Transcribe the records below. Leave every word as it is.
[Information Boundary: Start]
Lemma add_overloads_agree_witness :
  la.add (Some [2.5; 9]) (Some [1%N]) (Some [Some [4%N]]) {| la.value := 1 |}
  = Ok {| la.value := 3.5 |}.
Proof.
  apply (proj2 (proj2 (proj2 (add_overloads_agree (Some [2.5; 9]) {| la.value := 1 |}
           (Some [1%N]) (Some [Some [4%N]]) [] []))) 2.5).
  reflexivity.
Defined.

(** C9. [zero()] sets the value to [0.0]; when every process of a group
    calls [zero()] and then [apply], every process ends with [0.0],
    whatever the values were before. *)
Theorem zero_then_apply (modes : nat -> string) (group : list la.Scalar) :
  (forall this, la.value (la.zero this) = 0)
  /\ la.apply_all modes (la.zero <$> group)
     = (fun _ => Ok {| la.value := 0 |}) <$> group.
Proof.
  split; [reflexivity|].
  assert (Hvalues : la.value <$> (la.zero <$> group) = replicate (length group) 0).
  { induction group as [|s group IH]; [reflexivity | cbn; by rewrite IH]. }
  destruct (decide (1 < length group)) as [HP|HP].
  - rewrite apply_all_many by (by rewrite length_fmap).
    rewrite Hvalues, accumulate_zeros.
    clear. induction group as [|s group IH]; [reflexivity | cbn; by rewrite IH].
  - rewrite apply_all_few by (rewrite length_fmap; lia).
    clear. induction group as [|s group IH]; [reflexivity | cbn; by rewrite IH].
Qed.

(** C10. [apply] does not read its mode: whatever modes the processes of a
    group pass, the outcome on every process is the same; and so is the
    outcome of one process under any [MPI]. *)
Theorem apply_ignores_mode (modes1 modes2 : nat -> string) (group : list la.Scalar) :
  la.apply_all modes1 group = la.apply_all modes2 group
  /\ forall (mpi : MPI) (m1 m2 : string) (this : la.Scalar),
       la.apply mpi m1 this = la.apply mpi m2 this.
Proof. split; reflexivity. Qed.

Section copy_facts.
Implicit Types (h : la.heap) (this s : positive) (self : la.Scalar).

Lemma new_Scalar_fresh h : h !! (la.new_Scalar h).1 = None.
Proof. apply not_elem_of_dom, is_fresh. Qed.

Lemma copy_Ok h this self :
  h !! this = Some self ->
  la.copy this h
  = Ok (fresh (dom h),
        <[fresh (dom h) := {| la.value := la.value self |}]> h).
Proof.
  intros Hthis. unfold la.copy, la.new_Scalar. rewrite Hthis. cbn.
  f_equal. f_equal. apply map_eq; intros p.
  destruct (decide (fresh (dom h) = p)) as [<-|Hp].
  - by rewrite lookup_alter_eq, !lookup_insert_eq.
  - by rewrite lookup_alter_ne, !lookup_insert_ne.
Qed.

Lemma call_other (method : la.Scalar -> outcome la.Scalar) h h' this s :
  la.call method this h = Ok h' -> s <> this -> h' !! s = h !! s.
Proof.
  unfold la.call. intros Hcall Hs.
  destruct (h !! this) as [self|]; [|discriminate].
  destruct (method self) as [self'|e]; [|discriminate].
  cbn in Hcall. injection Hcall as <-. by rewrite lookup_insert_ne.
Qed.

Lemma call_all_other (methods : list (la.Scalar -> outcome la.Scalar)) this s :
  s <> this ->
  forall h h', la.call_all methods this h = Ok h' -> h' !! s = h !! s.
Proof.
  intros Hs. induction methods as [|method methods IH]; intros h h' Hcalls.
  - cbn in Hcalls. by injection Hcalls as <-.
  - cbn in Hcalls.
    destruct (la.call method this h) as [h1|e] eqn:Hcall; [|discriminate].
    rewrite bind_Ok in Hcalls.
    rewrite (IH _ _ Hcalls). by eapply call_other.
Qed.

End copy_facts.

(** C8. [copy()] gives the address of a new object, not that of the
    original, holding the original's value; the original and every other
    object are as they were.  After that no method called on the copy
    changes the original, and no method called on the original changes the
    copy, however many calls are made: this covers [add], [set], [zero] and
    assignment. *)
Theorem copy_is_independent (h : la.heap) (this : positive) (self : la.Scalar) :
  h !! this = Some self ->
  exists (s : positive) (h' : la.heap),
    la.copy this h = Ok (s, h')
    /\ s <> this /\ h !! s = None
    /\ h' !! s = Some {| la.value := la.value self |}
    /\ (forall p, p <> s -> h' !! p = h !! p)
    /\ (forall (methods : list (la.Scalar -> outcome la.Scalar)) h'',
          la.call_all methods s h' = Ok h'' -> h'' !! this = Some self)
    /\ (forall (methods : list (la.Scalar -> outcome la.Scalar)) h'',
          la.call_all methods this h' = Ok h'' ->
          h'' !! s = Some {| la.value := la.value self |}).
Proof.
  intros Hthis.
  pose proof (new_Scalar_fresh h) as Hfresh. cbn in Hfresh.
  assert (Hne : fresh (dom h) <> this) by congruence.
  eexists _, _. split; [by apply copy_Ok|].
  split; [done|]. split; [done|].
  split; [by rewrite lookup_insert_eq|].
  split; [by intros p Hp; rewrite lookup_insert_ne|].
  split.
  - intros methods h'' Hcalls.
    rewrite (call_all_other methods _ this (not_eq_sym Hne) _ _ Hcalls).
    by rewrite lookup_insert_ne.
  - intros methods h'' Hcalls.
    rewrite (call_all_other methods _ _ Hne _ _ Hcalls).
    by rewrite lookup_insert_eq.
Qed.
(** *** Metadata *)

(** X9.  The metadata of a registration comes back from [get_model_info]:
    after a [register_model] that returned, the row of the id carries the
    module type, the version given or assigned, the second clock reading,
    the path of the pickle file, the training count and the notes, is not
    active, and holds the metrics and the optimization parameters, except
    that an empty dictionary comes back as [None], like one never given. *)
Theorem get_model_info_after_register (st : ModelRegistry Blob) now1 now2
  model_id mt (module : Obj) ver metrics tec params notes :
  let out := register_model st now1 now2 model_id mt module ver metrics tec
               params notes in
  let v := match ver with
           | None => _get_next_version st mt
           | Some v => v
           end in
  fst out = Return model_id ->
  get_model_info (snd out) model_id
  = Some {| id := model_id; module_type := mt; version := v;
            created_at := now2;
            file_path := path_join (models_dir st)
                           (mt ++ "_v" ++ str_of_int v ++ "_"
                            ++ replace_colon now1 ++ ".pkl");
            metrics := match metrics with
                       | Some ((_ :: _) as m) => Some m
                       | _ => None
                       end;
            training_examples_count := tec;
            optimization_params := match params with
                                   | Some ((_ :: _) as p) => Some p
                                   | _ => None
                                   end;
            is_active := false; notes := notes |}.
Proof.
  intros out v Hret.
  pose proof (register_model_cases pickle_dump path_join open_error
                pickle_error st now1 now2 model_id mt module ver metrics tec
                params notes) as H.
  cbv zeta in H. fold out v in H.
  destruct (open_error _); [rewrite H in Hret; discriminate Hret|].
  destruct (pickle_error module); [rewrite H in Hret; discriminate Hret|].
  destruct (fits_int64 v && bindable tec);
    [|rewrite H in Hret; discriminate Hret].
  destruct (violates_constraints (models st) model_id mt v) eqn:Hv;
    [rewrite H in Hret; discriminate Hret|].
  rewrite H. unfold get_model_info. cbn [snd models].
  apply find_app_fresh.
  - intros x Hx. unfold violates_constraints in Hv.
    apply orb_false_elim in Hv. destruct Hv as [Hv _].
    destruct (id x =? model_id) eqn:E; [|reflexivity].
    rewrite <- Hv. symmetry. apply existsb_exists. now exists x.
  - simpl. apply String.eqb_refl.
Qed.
[Information Boundary: End]
=== Expected output ===
Lemma add_overloads_agree_witness :
  la.add (Some [2.5; 9]) (Some [1%N]) (Some [Some [4%N]]) {| la.value := 1 |}
  = Ok {| la.value := 3.5 |}.
Proof.
  apply (proj2 (proj2 (proj2 (add_overloads_agree (Some [2.5; 9]) {| la.value := 1 |}
           (Some [1%N]) (Some [Some [4%N]]) [] []))) 2.5).
  reflexivity.
Defined.

(** C9. [zero()] sets the value to [0.0]; when every process of a group
    calls [zero()] and then [apply], every process ends with [0.0],
    whatever the values were before. *)
Theorem zero_then_apply (modes : nat -> string) (group : list la.Scalar) :
  (forall this, la.value (la.zero this) = 0)
  /\ la.apply_all modes (la.zero <$> group)
     = (fun _ => Ok {| la.value := 0 |}) <$> group.
Proof.
  split; [reflexivity|].
  assert (Hvalues : la.value <$> (la.zero <$> group) = replicate (length group) 0).
  { induction group as [|s group IH]; [reflexivity | cbn; by rewrite IH]. }
  destruct (decide (1 < length group)) as [HP|HP].
  - rewrite apply_all_many by (by rewrite length_fmap).
    rewrite Hvalues, accumulate_zeros.
    clear. induction group as [|s group IH]; [reflexivity | cbn; by rewrite IH].
  - rewrite apply_all_few by (rewrite length_fmap; lia).
    clear. induction group as [|s group IH]; [reflexivity | cbn; by rewrite IH].
Qed.

(** C10. [apply] does not read its mode: whatever modes the processes of a
    group pass, the outcome on every process is the same; and so is the
    outcome of one process under any [MPI]. *)
Theorem apply_ignores_mode (modes1 modes2 : nat -> string) (group : list la.Scalar) :
  la.apply_all modes1 group = la.apply_all modes2 group
  /\ forall (mpi : MPI) (m1 m2 : string) (this : la.Scalar),
       la.apply mpi m1 this = la.apply mpi m2 this.
Proof. split; reflexivity. Qed.

Section copy_facts.
Implicit Types (h : la.heap) (this s : positive) (self : la.Scalar).

Lemma new_Scalar_fresh h : h !! (la.new_Scalar h).1 = None.
Proof. apply not_elem_of_dom, is_fresh. Qed.

Lemma copy_Ok h this self :
  h !! this = Some self ->
  la.copy this h
  = Ok (fresh (dom h),
        <[fresh (dom h) := {| la.value := la.value self |}]> h).
Proof.
  intros Hthis. unfold la.copy, la.new_Scalar. rewrite Hthis. cbn.
  f_equal. f_equal. apply map_eq; intros p.
  destruct (decide (fresh (dom h) = p)) as [<-|Hp].
  - by rewrite lookup_alter_eq, !lookup_insert_eq.
  - by rewrite lookup_alter_ne, !lookup_insert_ne.
Qed.

Lemma call_other (method : la.Scalar -> outcome la.Scalar) h h' this s :
  la.call method this h = Ok h' -> s <> this -> h' !! s = h !! s.
Proof.
  unfold la.call. intros Hcall Hs.
  destruct (h !! this) as [self|]; [|discriminate].
  destruct (method self) as [self'|e]; [|discriminate].
  cbn in Hcall. injection Hcall as <-. by rewrite lookup_insert_ne.
Qed.

Lemma call_all_other (methods : list (la.Scalar -> outcome la.Scalar)) this s :
  s <> this ->
  forall h h', la.call_all methods this h = Ok h' -> h' !! s = h !! s.
Proof.
  intros Hs. induction methods as [|method methods IH]; intros h h' Hcalls.
  - cbn in Hcalls. by injection Hcalls as <-.
  - cbn in Hcalls.
    destruct (la.call method this h) as [h1|e] eqn:Hcall; [|discriminate].
    rewrite bind_Ok in Hcalls.
    rewrite (IH _ _ Hcalls). by eapply call_other.
Qed.

End copy_facts.

(** C8. [copy()] gives the address of a new object, not that of the
    original, holding the original's value; the original and every other
    object are as they were.  After that no method called on the copy
    changes the original, and no method called on the original changes the
    copy, however many calls are made: this covers [add], [set], [zero] and
    assignment. *)
Theorem copy_is_independent (h : la.heap) (this : positive) (self : la.Scalar) :
  h !! this = Some self ->
  exists (s : positive) (h' : la.heap),
    la.copy this h = Ok (s, h')
    /\ s <> this /\ h !! s = None
    /\ h' !! s = Some {| la.value := la.value self |}
    /\ (forall p, p <> s -> h' !! p = h !! p)
    /\ (forall (methods : list (la.Scalar -> outcome la.Scalar)) h'',
          la.call_all methods s h' = Ok h'' -> h'' !! this = Some self)
    /\ (forall (methods : list (la.Scalar -> outcome la.Scalar)) h'',
          la.call_all methods this h' = Ok h'' ->
          h'' !! s = Some {| la.value := la.value self |}).
Proof.
  intros Hthis.
  pose proof (new_Scalar_fresh h) as Hfresh. cbn in Hfresh.
  assert (Hne : fresh (dom h) <> this) by congruence.
  eexists _, _. split; [by apply copy_Ok|].
  split; [done|]. split; [done|].
  split; [by rewrite lookup_insert_eq|].
  split; [by intros p Hp; rewrite lookup_insert_ne|].
  split.
  - intros methods h'' Hcalls.
    rewrite (call_all_other methods _ this (not_eq_sym Hne) _ _ Hcalls).
    by rewrite lookup_insert_ne.
  - intros methods h'' Hcalls.
    rewrite (call_all_other methods _ _ Hne _ _ Hcalls).
    by rewrite lookup_insert_eq.
Qed.
(** *** Metadata *)

(** X9.  The metadata of a registration comes back from [get_model_info]:
    after a [register_model] that returned, the row of the id carries the
    module type, the version given or assigned, the second clock reading,
    the path of the pickle file, the training count and the notes, is not
    active, and holds the metrics and the optimization parameters, except
    that an empty dictionary comes back as [None], like one never given. *)
Theorem get_model_info_after_register (st : ModelRegistry Blob) now1 now2
  model_id mt (module : Obj) ver metrics tec params notes :
  let out := register_model st now1 now2 model_id mt module ver metrics tec
               params notes in
  let v := match ver with
           | None => _get_next_version st mt
           | Some v => v
           end in
  fst out = Return model_id ->
  get_model_info (snd out) model_id
  = Some {| id := model_id; module_type := mt; version := v;
            created_at := now2;
            file_path := path_join (models_dir st)
                           (mt ++ "_v" ++ str_of_int v ++ "_"
                            ++ replace_colon now1 ++ ".pkl");
            metrics := match metrics with
                       | Some ((_ :: _) as m) => Some m
                       | _ => None
                       end;
            training_examples_count := tec;
            optimization_params := match params with
                                   | Some ((_ :: _) as p) => Some p
                                   | _ => None
                                   end;
            is_active := false; notes := notes |}.
Proof.
  intros out v Hret.
  pose proof (register_model_cases pickle_dump path_join open_error
                pickle_error st now1 now2 model_id mt module ver metrics tec
                params notes) as H.
  cbv zeta in H. fold out v in H.
  destruct (open_error _); [rewrite H in Hret; discriminate Hret|].
  destruct (pickle_error module); [rewrite H in Hret; discriminate Hret|].
  destruct (fits_int64 v && bindable tec);
    [|rewrite H in Hret; discriminate Hret].
  destruct (violates_constraints (models st) model_id mt v) eqn:Hv;
    [rewrite H in Hret; discriminate Hret|].
  rewrite H. unfold get_model_info. cbn [snd models].
  apply find_app_fresh.
  - intros x Hx. unfold violates_constraints in Hv.
    apply orb_false_elim in Hv. destruct Hv as [Hv _].
    destruct (id x =? model_id) eqn:E; [|reflexivity].
    rewrite <- Hv. symmetry. apply existsb_exists. now exists x.
  - simpl. apply String.eqb_refl.
Qed.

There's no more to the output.